Viviane Janouin-Benanti

La Séquestrée de Poitiers

Une affaire sans précédent

Vous aimez les histoires vraies ? En voici une incroyable, autour de deux êtres attachants au possible… Fin mai 1901, des journalistes de toutes les régions de France déferlaient sur Poitiers. À la suite d’une dénonciation anonyme, on venait de découvrir une femme squelettique, entièrement nue, poussant des cris inarticulés, dans une chambre aux volets cadenassés, de l’hôtel particulier de la veuve de l’ancien doyen de la Faculté des Lettres. C’était la fille de la maison, sœur d’un ancien sous-préfet qui habitait en face.
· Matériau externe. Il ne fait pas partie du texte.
(* ===== verification/ServerProcess.v ===== *)
(** * The server's process

    Models [packages/knative-server/src/server-process.ts] (the preparation shared by the HTTP
    server, the worker and the job that drains the queue), and [cron-dispatch.ts], a client of
    [POST /runs].  The environment is the list of its variables, as [readTenancy] reads it; the
    file system is a parameter, as in [Boot.credentialValue]. *)

From S2P Require Import Prelude JsNumber Json JsonText Prog CpBase Token Exchange CpRoutes Handlers Boot TurnAuth Tenancy.
From S2P Require Import Gate Leaf TurnStream RunTurn Server.

Local Open Scope Z_scope.

(** ** Credentials in the environment *)

Definition ends_in (suffix : string) (name : string) : bool := starts_with (rev (bytes_of suffix)) (rev (bytes_of name)).

Definition AWS_SOURCES : list string :=
  ["AWS_PROFILE"; "AWS_ACCESS_KEY_ID"; "AWS_SECRET_ACCESS_KEY"; "AWS_SESSION_TOKEN"; "AWS_BEARER_TOKEN_BEDROCK";
   "AWS_CONTAINER_CREDENTIALS_RELATIVE_URI"; "AWS_CONTAINER_CREDENTIALS_FULL_URI"; "AWS_WEB_IDENTITY_TOKEN_FILE"].

Definition PROVIDER_CREDENTIAL (name : string) : bool :=
  ends_in "_API_KEY" name || ends_in "_AUTH_TOKEN" name || ends_in "_OAUTH_TOKEN" name
  || bool_decide (name ∈ ["HF_TOKEN"; "COPILOT_GITHUB_TOKEN"; "GOOGLE_APPLICATION_CREDENTIALS"])
  || bool_decide (name ∈ AWS_SOURCES).

Definition scrubAmbientCredentials (env : list (string * string)) : list (string * string) :=
  map_set "ANTHROPIC_API_KEY" AMBIENT_KEY_SENTINEL (List.filter (fun kv => negb (PROVIDER_CREDENTIAL kv.1)) env).

(** [ensurePrivateAgentDir]: [made] is what [mkdtempSync] would make. *)
Definition ensurePrivateAgentDir (memo : option string) (made : string) : string :=
  match memo with Some d => if bool_decide (d = "") then made else d | None => made end.

Inductive boot_error := BadKeyset (e : keyset_error) | BootError (message : string).

Definition boots {A} (r : result string A) : result boot_error A :=
  match r with Ok a => Ok a | Throw m => Throw (BootError m) end.

Section Process.
Context `{Ed25519}.
Context (file : string → cred_file).

(** The environment the process goes on with; the directory is also the new memo. *)
Definition prepareServerProcess (memo : option string) (made : string) (env : list (string * string)) :
    result boot_error (Tenancy * string * list (string * string)) :=
  match parseKeyset (bytes_of <$> map_get "SH_SESSION_TOKEN_PUBLIC_KEYS" env) with
  | Throw e => Throw (BadKeyset e)
  | Ok _ =>
      try _ <- boots (credentialValue file (list_to_map env) "SH_EXCHANGE_TOKEN");
      try tenancy <- boots (readTenancy env);
      try env1 <- (match tenancy with
                   | multi =>
                       if bool_decide (map_get "SH_LOCAL_TOOLS" env = Some "1") then
                         Throw (BootError "MOCA_TENANCY=multi refuses SH_LOCAL_TOOLS=1: tools must run in a sandbox")
                       else if negb (bool_decide (map_get "SH_REQUIRE_AUTH" env = Some "true")) then
                         Throw (BootError "MOCA_TENANCY=multi requires SH_REQUIRE_AUTH=true")
                       else Ok (scrubAmbientCredentials env)
                   | single => Ok env
                   end);
      let dir := ensurePrivateAgentDir memo made in
      Ok (tenancy, dir, map_set "PI_CODING_AGENT_DIR" dir env1)
  end.

(** ** A multi-tenant server holds no provider credential *)

Lemma env_lookup (e : list (string * string)) n : env e !! n = map_get n e.
Proof.
  unfold env. induction e as [|[k v] e IH]; simpl; [done|].
  case_decide as Hk; [subst k; apply lookup_insert_eq|by rewrite lookup_insert_ne by done].
Qed.

Lemma map_get_filter (f : string → bool) (e : list (string * string)) n :
  map_get n (List.filter (fun kv => f kv.1) e) = if f n then map_get n e else None.
Proof.
  induction e as [|[k v] e IH]; simpl; [by destruct (f n)|]. destruct (f k) eqn:Ef; simpl; case_decide; subst; rewrite ?Ef; try done.
  by rewrite IH, Ef.
Qed.

Lemma scrubbed e n :
  map_get n (scrubAmbientCredentials e)
  = if decide (n = "ANTHROPIC_API_KEY") then Some AMBIENT_KEY_SENTINEL
    else if PROVIDER_CREDENTIAL n then None else map_get n e.
Proof.
  unfold scrubAmbientCredentials. rewrite map_get_set. case_decide; [done|].
  rewrite (map_get_filter (fun k => negb (PROVIDER_CREDENTIAL k))). by destruct (PROVIDER_CREDENTIAL n).
Qed.

Lemma prepared memo made e t dir e' :
  prepareServerProcess memo made e = Ok (t, dir, e') →
  readTenancy e = Ok t
  ∧ (t = multi → map_get "SH_LOCAL_TOOLS" e ≠ Some "1" ∧ map_get "SH_REQUIRE_AUTH" e = Some "true")
  ∧ e' = map_set "PI_CODING_AGENT_DIR" dir (match t with multi => scrubAmbientCredentials e | single => e end).
Proof.
  unfold prepareServerProcess. destruct (parseKeyset _) as [ks|]; [|done]. destruct (credentialValue _ _ _) as [x|]; [|done]. cbn.
  destruct (readTenancy e) as [[]|] eqn:Et; [| |done]; cbn.
  - intros [= <- <- <-]. by split_and!.
  - case_bool_decide; [done|]. case_bool_decide; [|done]. cbn. intros [= <- <- <-]. by split_and!.
Qed.

(** What a turn of a server that tells its callers apart may be given: the credential and the
    endpoint the control plane answered, while the request was served, to the request's own
    token, which was verified; nothing of the operator's, and no tools on the server. *)
Definition tenant_config (e : list (string * string)) (xt : result string (option string)) (hs : headers)
    (h : list (event (C := server_call) (R := server_reply))) (config : TurnConfig) : Prop :=
  tc_anthropicAuthToken config = None ∧ tc_allowLocalTools config = false
  ∧ ∃ tok claims up, signed e xt hs h tok claims ∧ granted e xt h tok up
    ∧ tc_upstreamCredential config = Some (mkUpstreamCred (up_mode up) (up_value up) (up_header up))
    ∧ tc_anthropicBaseUrl config = Some (up_baseUrl up).

Lemma required_never_anonymous e xt hs : map_get "SH_REQUIRE_AUTH" e = Some "true" → ¬ anonymous e xt hs.
Proof.
  intros Hreq (_ & deps & (t & _ & Hd) & Hf). unfold turnAuthDepsFromEnv in Hd. destruct (parseKeyset _); [|done].
  injection Hd as <-. cbn in Hf. apply bool_decide_eq_false in Hf. by rewrite env_lookup in Hf.
Qed.

Lemma tenant_caller e xt hs h sid auth config :
  map_get "SH_LOCAL_TOOLS" e ≠ Some "1" → map_get "SH_REQUIRE_AUTH" e = Some "true" →
  is_turn_caller e xt hs h sid auth → config_of e auth config → tenant_config e xt hs h config.
Proof.
  intros Hl Hreq Hc [Hcfg [_ Htools]]. destruct auth as [a|]; [|by destruct (required_never_anonymous e xt hs)].
  destruct Hc as (tok & claims & Hs & _ & _ & _ & Hg), Hcfg as (Hu & Hb & Ht). split_and!; [done| |].
  - apply not_true_is_false. rewrite Htools. by rewrite env_lookup.
  - by exists tok, claims, (ta_credential a).
Qed.
(* ===== verification/StableSort.v ===== *)
(** * Stable sorting

    [Array.prototype.sort] on a comparator that orders its values: a stable sort, here by
    insertion, of values by a boolean order; and the order of [Buffer.compare] on bytes. *)

From S2P Require Import Prelude.

Section Sort.
Context {A : Type} (le : A → A → bool).

Fixpoint insert_sorted (x : A) (l : list A) : list A :=
  match l with
  | [] => [x]
  | y :: l' => if le x y then x :: l else y :: insert_sorted x l'
  end.

Definition sort (l : list A) : list A := foldr insert_sorted [] l.

Class TotalPreorder := {
  le_trans x y z : le x y = true → le y z = true → le x z = true;
  le_total x y : le x y = false → le y x = true;
}.
Context `{!TotalPreorder}.

Abbreviation sorted := (StronglySorted (fun x y => le x y = true)).

Lemma insert_perm x l : insert_sorted x l ≡ₚ x :: l.
Proof. induction l as [|y l IH]; simpl; [done|]. destruct (le x y); [done|]. rewrite IH. constructor. Qed.

Lemma sort_perm l : sort l ≡ₚ l.
Proof. induction l as [|x l IH]; simpl; [done|]. by rewrite insert_perm, IH. Qed.

Lemma insert_is_sorted x l : sorted l → sorted (insert_sorted x l).
Proof.
  induction 1 as [|y l Hl IH Hy]; simpl; [by repeat constructor|]. destruct (le x y) eqn:E.
  - constructor; [by constructor|]. constructor; [done|]. eapply Forall_impl; [exact Hy|]. intros z. by apply le_trans.
  - constructor; [done|]. rewrite insert_perm. constructor; [by apply le_total|done].
Qed.

Lemma sort_sorted l : sorted (sort l).
Proof. induction l as [|x l IH]; simpl; [constructor|]. by apply insert_is_sorted. Qed.

Lemma insert_first x l : Forall (fun y => le x y = true) l → insert_sorted x l = x :: l.
Proof. destruct 1 as [|y l Hy]; simpl; [done|]. by rewrite Hy. Qed.

Lemma sort_sorted_id l : sorted l → sort l = l.
Proof. induction 1 as [|x l Hl IH Hx]; simpl; [done|]. by rewrite IH, insert_first. Qed.

Lemma sort_idemp l : sort (sort l) = sort l.
Proof. apply sort_sorted_id, sort_sorted. Qed.

Lemma insert_filter (f : A → bool) x l :
  sorted l → List.filter f (insert_sorted x l) = if f x then insert_sorted x (List.filter f l) else List.filter f l.
Proof.
  induction 1 as [|y l Hl IH Hy]; simpl; [done|]. destruct (le x y) eqn:E; simpl.
  - destruct (f x) eqn:Ex; [|done]. destruct (f y); simpl; [by rewrite E|].
    symmetry. apply insert_first, Forall_forall. intros z Hz%list_elem_of_In. apply filter_In in Hz as [Hz%list_elem_of_In _].
    rewrite Forall_forall in Hy. apply (le_trans x y z); [done|by apply Hy].
  - rewrite IH. destruct (f x), (f y); simpl; by rewrite ?E.
Qed.

(** Leaving out some values before or after sorting is the same. *)
Lemma sort_filter (f : A → bool) l : sort (List.filter f l) = List.filter f (sort l).
Proof. induction l as [|x l IH]; simpl; [done|]. rewrite insert_filter by apply sort_sorted. destruct (f x); simpl; by rewrite IH. Qed.

(** With no two values of the same rank, the result depends on the values alone. *)
Lemma sort_unique l l' :
  l ≡ₚ l' → (∀ x y, x ∈ l → y ∈ l → le x y = true → le y x = true → x = y) → sort l = sort l'.
Proof.
  intros Hp Hanti. apply (StronglySorted_unique_strong (fun x y => le x y = true)); [|apply sort_sorted..|by rewrite !sort_perm].
  intros x y Hx Hy. rewrite sort_perm in Hx, Hy. rewrite <-Hp in Hy. by apply Hanti.
Qed.
End Sort.

(** A change of the values that keeps their ranks keeps their order. *)
Lemma sort_map {A B} (f : A → B) (leA : A → A → bool) (leB : B → B → bool) l :
  (∀ x y, x ∈ l → y ∈ l → leB (f x) (f y) = leA x y) → sort leB (f <$> l) = f <$> sort leA l.
Proof.
  induction l as [|x l IH]; intros Hle; [done|]. cbn [sort foldr fmap list_fmap]. fold (sort leB (f <$> l)) (sort leA l).
  rewrite IH by (intros; apply Hle; by constructor).
  assert (Hx : ∀ y, y ∈ sort leA l → leB (f x) (f y) = leA x y).
  { intros y Hy. rewrite sort_perm in Hy. apply Hle; by constructor. }
  clear -Hx. induction (sort leA l) as [|y s IH]; simpl; [done|]. rewrite Hx by constructor. destruct (leA x y); [done|].
  simpl. f_equal. apply IH. intros z Hz. apply Hx. by constructor.
Qed.

(** ** [Buffer.compare] *)

Fixpoint bytes_le (a b : bytes) : bool :=
  match a, b with
  | [], _ => true
  | _ :: _, [] => false
  | x :: a', y :: b' =>
      if (nat_of_ascii x <? nat_of_ascii y)%nat then true
      else if (nat_of_ascii x =? nat_of_ascii y)%nat then bytes_le a' b' else false
  end.

Lemma bytes_le_refl a : bytes_le a a = true.
Proof. induction a as [|x a IH]; simpl; [done|]. by rewrite Nat.ltb_irrefl, Nat.eqb_refl. Qed.

Lemma bytes_le_trans a b c : bytes_le a b = true → bytes_le b c = true → bytes_le a c = true.
Proof.
  revert b c. induction a as [|x a IH]; intros [|y b] [|z c]; simpl; try done.
  destruct (Nat.ltb_spec (nat_of_ascii x) (nat_of_ascii y)), (Nat.eqb_spec (nat_of_ascii x) (nat_of_ascii y)),
    (Nat.ltb_spec (nat_of_ascii y) (nat_of_ascii z)), (Nat.eqb_spec (nat_of_ascii y) (nat_of_ascii z)),
    (Nat.ltb_spec (nat_of_ascii x) (nat_of_ascii z)), (Nat.eqb_spec (nat_of_ascii x) (nat_of_ascii z)); try done; try lia.
  apply IH.
Qed.

Lemma bytes_le_total a b : bytes_le a b = false → bytes_le b a = true.
Proof.
  revert b. induction a as [|x a IH]; intros [|y b]; simpl; try done.
  destruct (Nat.ltb_spec (nat_of_ascii x) (nat_of_ascii y)), (Nat.eqb_spec (nat_of_ascii x) (nat_of_ascii y)),
    (Nat.ltb_spec (nat_of_ascii y) (nat_of_ascii x)), (Nat.eqb_spec (nat_of_ascii y) (nat_of_ascii x)); try done; try lia.
  apply IH.
Qed.

Lemma bytes_le_antisym a b : bytes_le a b = true → bytes_le b a = true → a = b.
Proof.
  revert b. induction a as [|x a IH]; intros [|y b]; simpl; try done.
  destruct (Nat.ltb_spec (nat_of_ascii x) (nat_of_ascii y)), (Nat.eqb_spec (nat_of_ascii x) (nat_of_ascii y)) as [E|],
    (Nat.ltb_spec (nat_of_ascii y) (nat_of_ascii x)), (Nat.eqb_spec (nat_of_ascii y) (nat_of_ascii x)); try done; try lia.
  intros H1 H2. f_equal; [|by apply IH]. rewrite <-(ascii_nat_embedding x), <-(ascii_nat_embedding y). by rewrite E.
Qed.

(** Ordering values by the bytes of a key. *)
#[export] Instance by_key {A} (key : A → bytes) : TotalPreorder (fun x y => bytes_le (key x) (key y)).
Proof. split; intros *; [apply bytes_le_trans|apply bytes_le_total]. Qed.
Une affaire judiciaire impensable – une femme séquestrée vingt-cinq ans durant – venait d’éclater. Elle allait occuper l’opinion jusqu’au procès. Trente ans après, l’événement était encore dans toutes les mémoires et André Gide écrivit le compte-rendu du procès dans Ne jugez pas (1930)..

Alors que le centenaire de l’affaire a été célébré, j’ai décidé de relater l’histoire de Blanche, la séquestrée. C’est l’histoire de deux familles rivales de Poitiers, celle du doyen de la Faculté de Lettres, le père de Blanche Monnier, catholique et royaliste et celle de la famille Lomet, avocats républicains protestants.

La toile de fond historique est très forte. Dans cette France du 19e siècle où les royalistes se battaient de toutes leurs forces pour conserver le pouvoir et où les républicains s’emparaient à leur tour des rênes du pays, un homme, Gilles, le fils d’un avocat républicain protestant et Blanche, la catholique, fille du doyen royaliste, s’aimèrent en dépit de tous, malgré l’acharnement du doyen et de sa femme, résolument opposés à cette union, au point qu’ils finirent même par séquestrer leur fille

C’est une photo de Blanche prise le jour où elle a été découverte par la police qui m’a poussée à écrire sur cette affaire. Quand je faisais mes études de Droit, nous avions étudié les arrêts du procès de la séquestrée. Je me disais à l’époque que c’était une affaire incroyable, et je voulais la connaître, aller au-delà des arrêts.

Le drame de Blanche Monnier est indissociable du climat politique de l’époque. Si Paris était acquise aux idées républicaines, il n’en était pas de même en province. Petit à petit les nouvelles idées font leur chemin, mais la route est cahoteuse et si certains royalistes sont progressistes, d’autres s’enferment dans leurs convictions et c’était le cas des parents de Blanche, pour son plus grand malheur.

L’histoire commence au milieu du XIXe siècle à Poitiers. Blanche est la fille de Martin et d’Henriette Monnier, qui ont déjà un fils Honoré. Les événements nationaux se répercutent sur le Poitou : la deuxième République, le Second Empire, la guerre de 70, la Commune, la IIIe République, les réformes républicaines, dont celles de l’enseignement, le scandale de Panama…

Les ambitions du père, de la mère et du frère vont s’opposer au bonheur de Blanche. Martin Monnier va aller à Paris préparer sa thèse. De retour sur Poitiers il va vouloir devenir doyen de la faculté de Lettres en s’appuyant sur les monarchistes. Sa femme va servir cette ambition. Le père de Blanche va préférer sa carrière au bonheur de sa fille. Honoré, le frère de Blanche, brigue un poste de Préfet après sa thèse de droit. Il ne sera que sous-préfet, la victoire des républicains brisera sa carrière. Dans cette affaire, sa seule excuse sera d’être très loin de Poitiers lors de l’affrontement de la mère et de la fille. Car avant d’être brisée par sa mère Blanche va lutter et ruser pour vivre son amour avec Gilles.

Poitiers n’est pas Vérone, mais c’est la même tragédie que dans le drame de Shakespeare qui sépare les amoureux. La fin, dans cette histoire réelle, sera plus lâche et plus révoltante.